*What you have to do*: Lines from the beginning of the entries up to and including the one with "(** [New]: the" must be duplicated word for word; leave out all others.

*Data for this exercise*:
········

(* ===== verification/Loader.v ===== *)
(** * The BPF loader ([internal/bpf/loader.go])

    [New] acquires kernel resources one after the other, [Run] is the source the
    daemon uses and [Close] releases everything. The eBPF library is third-party:
    its answers are the record [library], the calls that open or close a resource
    are recorded in a trace, and what [Read] delivers is a list. *)

From S2P Require Import Prelude GoBytes Source BpfEvent.

(** ** Acquiring and releasing *)

Inductive resource := BpfObjects | SendLink | RecvLink | Reader.
#[global] Instance resource_eq_dec : EqDecision resource.
Proof. solve_decision. Defined.

Inductive res_op := Opened (r : resource) | Closed (r : resource).
#[global] Instance res_op_eq_dec : EqDecision res_op.
Proof. solve_decision. Defined.

(** The errors of the library, [None] when a call succeeds. *)
Record library := mkLibrary {
  RemoveMemlock : option string;
  LoadBpfObjects : option string;
  AttachSend : option string;
  AttachRecv : option string;
  NewReader : option string;
}.

Record Loader (M : Type) := mkLoader {
  objs : resource;
  links : list resource;
  rd : option resource;
  metrics : option M;
}.
Arguments mkLoader {M} _ _ _ _.
Arguments objs {M} _.
Arguments links {M} _.
Arguments rd {M} _.

(** [New]: the result and the resources opened and closed, in order. *)
Definition New {M} (lib : library) (m : option M) : result string (Loader M) * list res_op :=
  match RemoveMemlock lib with
  | Some e => (Err ("rlimit: " +:+ e), [])
  | None =>
    match LoadBpfObjects lib with
    | Some e => (Err ("load BPF objects: " +:+ e), [])
    | None =>
      match AttachSend lib with
      | Some e => (Err ("attach udp_sendmsg: " +:+ e), [Opened BpfObjects; Closed BpfObjects])
      | None =>
        match AttachRecv lib with
        | Some e =>
          (Err ("attach udp_recvmsg: " +:+ e),
           [Opened BpfObjects; Opened SendLink; Closed SendLink; Closed BpfObjects])
        | None =>
          match NewReader lib with
          | Some e =>
            (Err ("ringbuf reader: " +:+ e),
             [Opened BpfObjects; Opened SendLink; Opened RecvLink;
              Closed SendLink; Closed RecvLink; Closed BpfObjects])
          | None =>
            (Ok (mkLoader BpfObjects [SendLink; RecvLink] (Some Reader) m),
             [Opened BpfObjects; Opened SendLink; Opened RecvLink; Opened Reader])
          end
        end
      end
    end
  end.

Definition Close {M} (l : Loader M) : list res_op :=
  match rd l with Some r => [Closed r] | None => [] end ++ (Closed <$> links l) ++ [Closed (objs l)].

(** The resources still open after a trace, oldest first. *)
Definition live (trace : list res_op) : list resource :=
  foldl (λ l op, match op with
                 | Opened r => l ++ [r]
                 | Closed r => filter (λ r', r' ≠ r) l
                 end) [] trace.

(** The calls of the library, in the order [New] makes them, with the text each
    failure is reported under. *)
Definition attempts (lib : library) : list (option string) :=
  [(λ e, "rlimit: " +:+ e) <$> RemoveMemlock lib;
   (λ e, "load BPF objects: " +:+ e) <$> LoadBpfObjects lib;
   (λ e, "attach udp_sendmsg: " +:+ e) <$> AttachSend lib;
   (λ e, "attach udp_recvmsg: " +:+ e) <$> AttachRecv lib;
   (λ e, "ringbuf reader: " +:+ e) <$> NewReader lib].

(** ** The read loop *)

(** What [rd.Read] delivers, before the reader is closed: a sample (with the
    memory behind it) or an error other than [ErrClosed]. *)
Inductive read_result :=
| Sample (beyond raw : list byte)
| ReadErr (err : string).

Inductive phase := Reading | Sending (ev : Event) | Returned.

(** The loop, with what is still to be read. *)
Definition loop : Type := list read_result * phase.

(** [Run]. Once the context is done the goroutine closes the reader, so [Read]
    can answer [ErrClosed] although samples are left. *)
Inductive Run_step : bool → loop → src_label → loop → Prop :=
| read_decoded ctx beyond raw ev rs :
  decode beyond raw = Some ev →
  Run_step ctx (Sample beyond raw :: rs, Reading) SrcTau (rs, Sending ev)
| read_dropped ctx beyond raw rs :
  decode beyond raw = None →
  Run_step ctx (Sample beyond raw :: rs, Reading) SrcTau (rs, Reading)
| read_failed ctx err rs :
  Run_step ctx (ReadErr err :: rs, Reading) (SrcReturn (Some err)) (rs, Returned)
| read_closed rs :
  Run_step true (rs, Reading) (SrcReturn None) (rs, Returned)
| send_done rs ev :
  Run_step true (rs, Sending ev) (SrcReturn None) (rs, Returned)
| send_event ctx rs ev :
  Run_step ctx (rs, Sending ev) (SrcSend ev) (rs, Reading).

#[global] Instance Loader_Source : Source loop := Run_step.

#[global, program] Instance Loader_SourceLaws : SourceLaws loop := {
  src_returned s := s.2 = Returned;
  src_measure s := match s.2 with
                   | Reading => 2 * length s.1 + 1
                   | Sending _ => 2 * length s.1 + 2
                   | Returned => 0
                   end;
}.
Next Obligation. intros ctx s l s'. inversion 1; cbn; lia. Qed.
Next Obligation. intros ctx s l s'. inversion 1; naive_solver. Qed.
Next Obligation. intros ctx [rs p] l s'. cbn. intros ->. by inversion 1. Qed.
Next Obligation.
  intros [rs [|ev|]] Hs; [| |done]; eexists _, _; (split; [by constructor|done]).
Qed.

(** ** Runs of the loop *)

(** The events of the samples before the first read error. *)
Fixpoint deliverable (rs : list read_result) : list Event :=
  match rs with
  | Sample beyond raw :: rs =>
    match decode beyond raw with Some ev => ev :: deliverable rs | None => deliverable rs end
  | _ => []
  end.

(** The first read error. *)
Fixpoint first_error (rs : list read_result) : option string :=
  match rs with
  | [] => None
  | Sample _ _ :: rs => first_error rs
  | ReadErr e :: _ => Some e
  end.

(** What the loop has still to send, while it runs. *)
Definition pending (s : loop) : list Event :=
  match s.2 with
  | Reading => deliverable s.1
  | Sending ev => ev :: deliverable s.1
  | Returned => []
  end.

Lemma run_invariant rs ls s :
  src_run (rs, Reading) ls s → s.2 ≠ Returned →
  sent ls ++ pending s = deliverable rs ∧ first_error s.1 = first_error rs.
Proof.
  remember (rs, Reading) as s0 eqn:Hs0. induction 1 as [s|s ls s' ctx l s'' _ IH Hstep]; intros Hret.
  { by subst. }
  rewrite sent_snoc. destruct Hstep as [ctx by_ raw ev rs' Hd|ctx by_ raw rs' Hd|ctx err rs'|rs'|rs' ev|ctx rs' ev];
    try done; (destruct IH as [IHs IHe]; [done|done|]);
    unfold pending in *; cbn in *; rewrite ?Hd in IHs; rewrite ?app_nil_r, <-?app_assoc; done.
Qed.

(** The last step of a run. *)
Lemma run_step rs ls ctx l s s' :
  src_run (rs, Reading) ls s → src_step ctx s l s' →
  sent (ls ++ [(ctx, l)]) `prefix_of` deliverable rs ∧
  (∀ e, l = SrcReturn (Some e) → first_error rs = Some e ∧ sent ls = deliverable rs) ∧
  (l = SrcReturn None → ctx = true).
Proof.
  intros Hrun Hstep.
  assert (s.2 ≠ Returned) as Hs by (by inversion Hstep).
  destruct (run_invariant _ _ _ Hrun Hs) as [Hsent Herr].
  rewrite sent_snoc, <-Hsent, <-Herr.
  destruct Hstep; cbn; rewrite ?app_nil_r; (split; [|split; [intros e' [=]|done]]); subst;
    rewrite ?app_nil_r; try done; try (by apply prefix_app_r); unfold pending; cbn.
  by apply prefix_app, prefix_cons, prefix_nil.
Qed.

Lemma run_sent rs ls s :
  src_run (rs, Reading) ls s →
  sent ls `prefix_of` deliverable rs ∧
  (∀ ls' c e, ls = ls' ++ [(c, SrcReturn (Some e))] → first_error rs = Some e ∧ sent ls = deliverable rs).
Proof.
  inversion 1 as [|? ls' s' c l s'' Hrun Hstep]; subst.
  { split; [apply prefix_nil|]. intros ls' c e Heq. by destruct ls'. }
  destruct (run_step _ _ _ _ _ _ Hrun Hstep) as (Hpre & Herr & _). split; [done|].
  intros ls'' c' e [-> [= -> ->]]%app_inj_tail. rewrite sent_snoc, app_nil_r. by apply Herr.
Qed.

(** ** Properties *)

(** Whatever fails, [New] leaks nothing: it reports the first failing call,
    and every resource opened on the way has been closed again; when nothing
    fails all four resources are open and [Close] releases every one of them. *)
Theorem New_no_leak {M} (lib : library) (m : option M) :
  match New lib m with
  | (Err e, trace) => head (omap id (attempts lib)) = Some e ∧ live trace = []
  | (Ok l, trace) =>
    omap id (attempts lib) = [] ∧ NoDup (live trace) ∧
    (∀ r, r ∈ live trace) ∧ live (trace ++ Close l) = []
  end.
Proof.
  unfold New, attempts.
  destruct (RemoveMemlock lib); [done|]. destruct (LoadBpfObjects lib); [done|].
  destruct (AttachSend lib); [done|]. destruct (AttachRecv lib); [done|].
  destruct (NewReader lib); [done|]. split; [done|]. split; [|split; [|done]].
  - apply (bool_decide_unpack _). vm_compute. exact I.
  - intros r. apply (bool_decide_unpack _). destruct r; vm_compute; exact I.
Qed.

(** C35: in every run of the read loop the events sent are, in order, a prefix of
    those the ring buffer's samples decode to; the loop stops with an error only
    on the first failing read, after every event before it has been sent, and
    without an error only when the context is done. *)
Theorem Run_sends rs ls ctx l s s' :
  src_run (rs, Reading) ls s → src_step ctx s l s' →
  sent (ls ++ [(ctx, l)]) `prefix_of` deliverable rs ∧
  (∀ e, l = SrcReturn (Some e) → first_error rs = Some e ∧ sent ls = deliverable rs) ∧
  (l = SrcReturn None → ctx = true).
Proof. apply run_step. Qed.

Lemma Run_sends_witness :
  let e := mkevent 5 0 4 53 9 1 (repeat Byte.x07 4096) in
  let ev := mkEvent 5 DirSend 4 53 9 [Byte.x07] in
  sent [(false, SrcTau); (false, SrcTau); (false, SrcSend ev); (false, SrcReturn (Some "read"))] = [ev] ∧
  first_error [Sample [] []; Sample [] (image e); ReadErr "read"] = Some "read".
Proof.
  intros e ev. set (rs := [Sample [] []; Sample [] (image e); ReadErr "read"]).
  destruct (Run_sends rs [(false, SrcTau); (false, SrcTau); (false, SrcSend ev)] false
    (SrcReturn (Some "read")) ([ReadErr "read"], Reading) ([], Returned)) as (_ & Herr & _).
  - apply (run_snoc _ [(false, SrcTau); (false, SrcTau)] ([ReadErr "read"], Sending ev));
      [|by constructor].
    apply (run_snoc _ [(false, SrcTau)] ([Sample [] (image e); ReadErr "read"], Reading));
      [|constructor; vm_compute; reflexivity].
    apply (run_snoc _ [] (rs, Reading)); [by constructor|by constructor].
  - by constructor.
  - split; [reflexivity|]. by apply (Herr "read").
Defined.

········

*Output for this task*:
(* ===== verification/Loader.v ===== *)
(** * The BPF loader ([internal/bpf/loader.go])

    [New] acquires kernel resources one after the other, [Run] is the source the
    daemon uses and [Close] releases everything. The eBPF library is third-party:
    its answers are the record [library], the calls that open or close a resource
    are recorded in a trace, and what [Read] delivers is a list. *)

From S2P Require Import Prelude GoBytes Source BpfEvent.

(** ** Acquiring and releasing *)

Inductive resource := BpfObjects | SendLink | RecvLink | Reader.
#[global] Instance resource_eq_dec : EqDecision resource.
Proof. solve_decision. Defined.

Inductive res_op := Opened (r : resource) | Closed (r : resource).
#[global] Instance res_op_eq_dec : EqDecision res_op.
Proof. solve_decision. Defined.

(** The errors of the library, [None] when a call succeeds. *)
Record library := mkLibrary {
  RemoveMemlock : option string;
  LoadBpfObjects : option string;
  AttachSend : option string;
  AttachRecv : option string;
  NewReader : option string;
}.

Record Loader (M : Type) := mkLoader {
  objs : resource;
  links : list resource;
  rd : option resource;
  metrics : option M;
}.
Arguments mkLoader {M} _ _ _ _.
Arguments objs {M} _.
Arguments links {M} _.
Arguments rd {M} _.

(** [New]: the result and the resources opened and closed, in order. *)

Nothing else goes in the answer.